(INPUT FOR THIS TASK begins)
(* ===== verification/Slab.v ===== *)
(** * The slab allocator ([core/SlabAllocator.hxx], [SlabAlloc.h])

    One allocator of objects of a type: pages with a header and slots, the free slots of a page linked through the word behind
    each object, and three lists of pages.  Addresses are numbers; the headers and links are finite maps.  The pages come from
    the page allocator, which is an argument.  The theorems show that no object is given out twice whatever is freed in
    between, and what happens to pages that have been full. *)

From stdpp Require Import functions.
From stdpp Require Import base tactics numbers list gmap.
From S2P Require Import Prelude.
Open Scope Z_scope.

Module Slab.

Definition PAGE_SIZE : Z := 4096.
Definition N_FREE_PAGE_THRESHOLD : Z := 2.
Definition page_header_size : Z := 12.

Record page_header := mkPage { next_page_hdr : Z; freep : Z; num_free_allocs : Z }.

(** The memory of an allocator: its global header, the page headers and the links of the slots; [released] are the arguments
    of the calls of [free_page], and [pages_taken] counts the pages taken from the page allocator. *)
Record slab := mkSlab {
  empty_pages : Z; partial_pages : Z; full_pages : Z; num_empty_pages : Z;
  headers : gmap Z page_header; links : gmap Z Z; pages_taken : nat; released : list Z
}.

Definition set_header (s : slab) (p : Z) (h : page_header) : slab :=
  mkSlab (empty_pages s) (partial_pages s) (full_pages s) (num_empty_pages s) (<[p := h]> (headers s)) (links s) (pages_taken s) (released s).
Definition set_next (s : slab) (p v : Z) : res slab :=
  h ← deref (headers s !! p); Ok (set_header s p (mkPage v (freep h) (num_free_allocs h))).
Definition get_next (s : slab) (p : Z) : res Z := h ← deref (headers s !! p); Ok (next_page_hdr h).
Definition set_empty (s : slab) v n : slab :=
  mkSlab v (partial_pages s) (full_pages s) n (headers s) (links s) (pages_taken s) (released s).
Definition set_partial (s : slab) v : slab :=
  mkSlab (empty_pages s) v (full_pages s) (num_empty_pages s) (headers s) (links s) (pages_taken s) (released s).
Definition set_full (s : slab) v : slab :=
  mkSlab (empty_pages s) (partial_pages s) v (num_empty_pages s) (headers s) (links s) (pages_taken s) (released s).
Definition set_link (s : slab) (a v : Z) : slab :=
  mkSlab (empty_pages s) (partial_pages s) (full_pages s) (num_empty_pages s) (headers s) (<[a := v]> (links s)) (pages_taken s) (released s).
Definition release (s : slab) (a : Z) : slab :=
  mkSlab (empty_pages s) (partial_pages s) (full_pages s) (num_empty_pages s) (headers s) (links s) (pages_taken s) (released s ++ [a]).
Definition take_page (s : slab) : slab :=
  mkSlab (empty_pages s) (partial_pages s) (full_pages s) (num_empty_pages s) (headers s) (links s) (S (pages_taken s)) (released s).

Definition new_slab : slab := mkSlab 0 0 0 0 ∅ ∅ 0 [].

(** The first use of an allocator takes a page for its global header. *)
Definition get_instance (allocator : option slab) : slab :=
  match allocator with Some s => s | None => take_page new_slab end.
Definition fresh : slab := get_instance None.

Section allocator.

(** [sizeof(alloc)], and the page that the [n]-th call of [get_free_pe] returns. *)
Context (alloc_size : Z) (get_free_pe : nat -> Z).

Definition max_allocs_per_page : Z := (PAGE_SIZE - page_header_size) / alloc_size.
Definition slot (p : Z) (i : nat) : Z := p + page_header_size + Z.of_nat i * alloc_size.

(** The loop that links the slots of a new page, the last one to nothing. *)
Fixpoint link_slots (s : slab) (p : Z) (i n : nat) : slab :=
  match n with
  | O => s
  | S O => set_link s (slot p i) 0
  | S n => link_slots (set_link s (slot p i) (slot p (S i))) p (S i) n
  end.

Definition get_new_page (s : slab) : res (Z * slab) :=
  let pe := get_free_pe (pages_taken s) in
  let addr := u32 (Z.shiftl pe 12) in
  let s := take_page s in
  let s := link_slots s addr 0 (Z.to_nat max_allocs_per_page) in
  let s := set_header s addr (mkPage (empty_pages s) (slot addr 0) max_allocs_per_page) in
  let s := set_empty s addr (num_empty_pages s +u 1) in
  Ok (empty_pages s, s).

(** The page that an object is taken from; an empty one is moved to the partial ones. *)
Definition pick_page (s : slab) : res (Z * slab) :=
  '(p, s) ← (if truthy (partial_pages s) then Ok (partial_pages s, s)
             else if truthy (empty_pages s) then Ok (empty_pages s, s) else get_new_page s);
  if p =? empty_pages s then
    e ← get_next s (empty_pages s);
    let s := set_empty s e (num_empty_pages s) in
    s ← set_next s p (partial_pages s);
    let s := set_partial s p in
    Ok (p, set_empty s (empty_pages s) (num_empty_pages s -u 1))
  else Ok (p, s).

(** The first free object of the page. *)
Definition take_slot (s : slab) (p : Z) : res (Z * slab) :=
  h ← deref (headers s !! p);
  let data := freep h in
  nx ← deref (links s !! freep h);
  let n := num_free_allocs h -u 1 in
  let s := set_header s p (mkPage (next_page_hdr h) nx n) in
  if truthy n then Ok (data, s)
  else
    e ← get_next s (partial_pages s);
    let s := set_partial s e in
    s ← set_next s p (full_pages s);
    Ok (data, set_full s p).

Definition alloc (s : slab) : res (Z * slab) := '(p, s) ← pick_page s; take_slot s p.

(** [~(PAGE_SIZE - 1)] on a 32-bit address. *)
Definition page_base (t : Z) : Z := t - t mod PAGE_SIZE.

Definition free (s : slab) (t : Z) : res slab :=
  let p := page_base t in
  h ← deref (headers s !! p);
  _ ← deref (links s !! t);
  let s := set_link s t (freep h) in
  let n := num_free_allocs h +u 1 in
  let s := set_header s p (mkPage (next_page_hdr h) t n) in
  if n =? max_allocs_per_page then
    e ← get_next s (partial_pages s);
    let s := set_partial s e in
    s ← set_next s p (empty_pages s);
    let s := set_empty s p (num_empty_pages s +u 1) in
    if N_FREE_PAGE_THRESHOLD <? num_empty_pages s then
      let to_be_freed := empty_pages s in
      e ← get_next s (empty_pages s);
      let s := set_empty s e (num_empty_pages s) in
      Ok (release s (Z.shiftr to_be_freed 12))
    else Ok s
  else Ok s.

End allocator.
(** The part of [putchar] behind the special characters. *)
Definition put_cell (cc : Z) (s : screen) : res screen :=
  let s := update_dirty_rect s in
  l ← store (fb_shadow s) (caret_off s) (mkCell (FG s) (BG s) cc);
  let s := set_shadow s l in
  let s := set_caret s (caret_y s) (caret_x s +u 1) in
  if caret_x s =? characters_per_line g then
    let s := set_caret s (caret_y s +u 1) 0 in
    if characters_per_col g <=? caret_y s then scroll 1 s else Ok (update_dirty_rect s)
  else Ok (update_dirty_rect s).

Definition delchar (s : screen) : res screen :=
  if negb (truthy (caret_x s)) && negb (truthy (caret_y s)) then Ok s
  else
    let s := set_caret s (caret_y s) (caret_x s -u 1) in
    s ← put_cell 32 s;
    Ok (set_caret s (caret_y s) (caret_x s -u 1)).

Definition putchar (c : Z) (s : screen) : res screen :=
  let c := if 255 <=? c then 219 else c in
  let cc := to_char c in
  if c =? 8 then delchar s
  else if c =? 10 then
    let s := update_dirty_rect s in
    let s := set_caret s (caret_y s +u 1) 0 in
    if characters_per_col g <=? caret_y s then scroll 1 s else Ok s
  else put_cell cc s.

(** The conversion of a [char] to the parameter of [putchar]; bytes are 0 to 255. *)
Definition widen (b : Z) : Z := if b <? 128 then b else u16 (b - 256).

(** [write] of a buffer of bytes; the variant for strings passes their length. *)
Fixpoint write (buf : list Z) (s : screen) : res screen :=
  match buf with [] => Ok s | b :: buf => s ← putchar (widen b) s; write buf s end.
Lemma write_digits_ok digit dig fuel base : 2 <= base -> (forall d, 0 <= d < base -> Fb.fetch digit d = Ok (dig d)) ->
  forall i pre junk suf, 0 <= i < 2 ^ Z.of_nat fuel -> (0 < fuel)%nat -> length junk = length (numeral fuel base i) ->
  write_digits fuel digit base i (Z.of_nat (length pre + length junk)) (pre ++ junk ++ suf) = Ok (pre ++ map dig (numeral fuel base i) ++ suf).
Proof.
  intros Hb Hd. induction fuel as [|fuel IH]; intros i pre junk suf Hi Hf Hj; [lia|]. cbn [write_digits numeral] in *.
  rewrite Hd by (apply Z.mod_pos_bound; lia). run. rewrite length_app in Hj. cbn [length] in Hj.
  destruct junk as [|x junk' _] using rev_ind; [cbn in Hj; lia|]. rewrite length_app in *. cbn [length] in *.
  rewrite Fb.store_in_range by (rewrite !length_app; cbn; lia). run.
  replace (Z.to_nat (Z.of_nat (length pre + (length junk' + 1)) - 1)) with (length (pre ++ junk')) by (rewrite length_app; lia).
  rewrite <- app_assoc, app_assoc. cbn [app]. rewrite insert_app_cons. pose proof (half_bound _ _ _ Hb Hi) as Hh.
  destruct (truthy (i / base)) eqn:T.
  - apply nonzero_of_truthy in T. destruct fuel; [cbn in Hh; lia|].
    replace (Z.of_nat (length pre + (length junk' + 1)) - 1) with (Z.of_nat (length pre + length junk')) by lia.
    rewrite <- app_assoc. rewrite IH by (done || lia). by rewrite map_app, <- app_assoc.
  - assert (junk' = []) as -> by (apply nil_length_inv; cbn in Hj; lia). by rewrite app_nil_r.
Qed.

(** ** Buffers of 256 bytes that hold a string *)

Definition zstr (s : list Z) : list Z := s ++ replicate (256 - length s) 0.

Lemma zstr_length s : (length s <= 256)%nat -> length (zstr s) = 256%nat.
Proof. intros Hs. unfold zstr. rewrite length_app, length_replicate. lia. Qed.

Lemma zstr_split s : (length s < 256)%nat -> zstr s = s ++ 0 :: replicate (255 - length s) 0.
Proof. intros Hs. unfold zstr. by replace (256 - length s)%nat with (S (255 - length s)) by lia. Qed.

Lemma cstring_app s r : Forall (fun c => c <> 0) s -> cstring (s ++ 0 :: r) = Ok s.
Proof. induction 1 as [|c s Hc Hs IH]; [done|]. cbn. apply Z.eqb_neq in Hc. rewrite Hc, IH. done. Qed.

Lemma cstring_zstr s : Forall (fun c => c <> 0) s -> (length s < 256)%nat -> cstring (zstr s) = Ok s.
Proof. intros. rewrite zstr_split by done. by apply cstring_app. Qed.

Lemma pad_ok s n c : Forall (fun c => c <> 0) s -> c <> 0 -> (length s + Z.to_nat n < 256)%nat -> pad n c (zstr s) = Ok (zstr (s ++ replicate (Z.to_nat n) c)).
Proof.
  intros Hs Hc Hn. unfold pad.
  destruct (for_loop_inv (fun k b => b = zstr (s ++ replicate k c)) (Z.to_nat n) (fun _ b => l ← strlen b; Fb.store b l c) (zstr s)) as (b & E & ->).
  - by rewrite app_nil_r.
  - intros k b Hk ->. set (t := s ++ replicate k c).
    assert (length t = length s + k)%nat as Hl by (subst t; by rewrite length_app, length_replicate).
    unfold strlen. rewrite cstring_zstr; [|apply Forall_app; split; [done|by apply Forall_replicate]|lia]. run.
    rewrite Fb.store_in_range by (rewrite zstr_length; lia). eexists. split; [done|].
    rewrite Nat2Z.id, zstr_split, insert_app_cons by lia.
    assert (s ++ replicate (S k) c = t ++ [c]) as -> by (subst t; by rewrite replicate_S_end, app_assoc).
    unfold zstr. rewrite <- app_assoc, length_app. cbn [app length]. by replace (256 - (length t + 1))%nat with (255 - length t)%nat by lia.
  - done.
Qed.

Lemma write_string_ok s pre junk suf : length junk = S (length s) ->
  write_string (pre ++ junk ++ suf) (Z.of_nat (length pre)) s = Ok (pre ++ (s ++ [0]) ++ suf).
Proof.
  intros Hj. unfold write_string.
  destruct (for_loop_inv (fun k b => b = pre ++ (take k (s ++ [0]) ++ drop k junk) ++ suf) (length s + 1)
    (fun k b => Fb.store b (Z.of_nat (length pre) + Z.of_nat k) (nth k s 0)) (pre ++ junk ++ suf)) as (b & -> & ->).
  - done.
  - intros k b Hk ->. assert (length (take k (s ++ [0])) = k) as Hl by (rewrite length_take, length_app; cbn; lia).
    assert (length (drop k junk) = length junk - k)%nat as Hd by apply length_drop.
    rewrite Fb.store_in_range by (rewrite !length_app; lia). eexists. split; [done|].
    destruct (drop k junk) as [|x rest] eqn:Ed; [cbn in Hd; lia|].
    replace (Z.to_nat (Z.of_nat (length pre) + Z.of_nat k)) with (length (pre ++ take k (s ++ [0]))) by (rewrite length_app; lia).
    rewrite <- app_assoc, app_assoc. cbn [app]. rewrite insert_app_cons, <- app_assoc. f_equal.
    assert (drop (S k) junk = rest) as -> by (change (S k) with (1 + k)%nat; rewrite Nat.add_comm, <- drop_drop, Ed; done).
    assert ((s ++ [0]) !! k = Some (nth k s 0)) as Hlk.
    { destruct (decide (k < length s)%nat).
      - rewrite lookup_app_l by done. destruct (nth_lookup_or_length s k 0); [done|lia].
      - replace k with (length s) by lia. rewrite lookup_app_cons. by rewrite nth_overflow. }
    rewrite (take_S_r _ _ _ Hlk), <- app_assoc. cbn [app]. by rewrite <- app_assoc.
  - rewrite firstn_all2 by (rewrite length_app; cbn; lia). rewrite drop_ge by lia. by rewrite app_nil_r.
Qed.

Lemma write_string_zstr a s b : (length a + length s < 256)%nat -> length b = 256%nat -> take (length a) b = a ->
  (forall k, (length a + length s <= k)%nat -> (k < 256)%nat -> b !! k = Some 0) ->
  write_string b (Z.of_nat (length a)) s = Ok (zstr (a ++ s)).
Proof.
  intros Hlen Hb Ha Hz. set (m := length a) in *.
  assert (b = a ++ take (S (length s)) (drop m b) ++ drop (m + S (length s)) b) as Eb.
  { rewrite <- drop_drop, take_drop, <- Ha, take_drop. done. }
  rewrite Eb at 1. subst m. rewrite write_string_ok by (rewrite length_take, length_drop; lia). f_equal.
  rewrite zstr_split by (rewrite length_app; lia). rewrite <- !app_assoc. do 2 f_equal. cbn [app]. f_equal.
  apply list_eq. intros k. rewrite lookup_drop. rewrite length_app. destruct (decide (length a + S (length s) + k < 256)%nat).
  - rewrite Hz by lia. rewrite lookup_replicate_2 by lia. done.
  - rewrite !lookup_ge_None_2; [done|rewrite length_replicate; lia|lia].
Qed.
(INPUT FOR THIS TASK ends)
TASK INSTRUCTIONS = Which lines belong in the answer? Exactly those from the first line of the entries through the line holding "One allocator of", inclusive, copied unchanged.

EXERCISE OUTPUT =
(* ===== verification/Slab.v ===== *)
(** * The slab allocator ([core/SlabAllocator.hxx], [SlabAlloc.h])

    One allocator of objects of a type: pages with a header and slots, the free slots of a page linked through the word behind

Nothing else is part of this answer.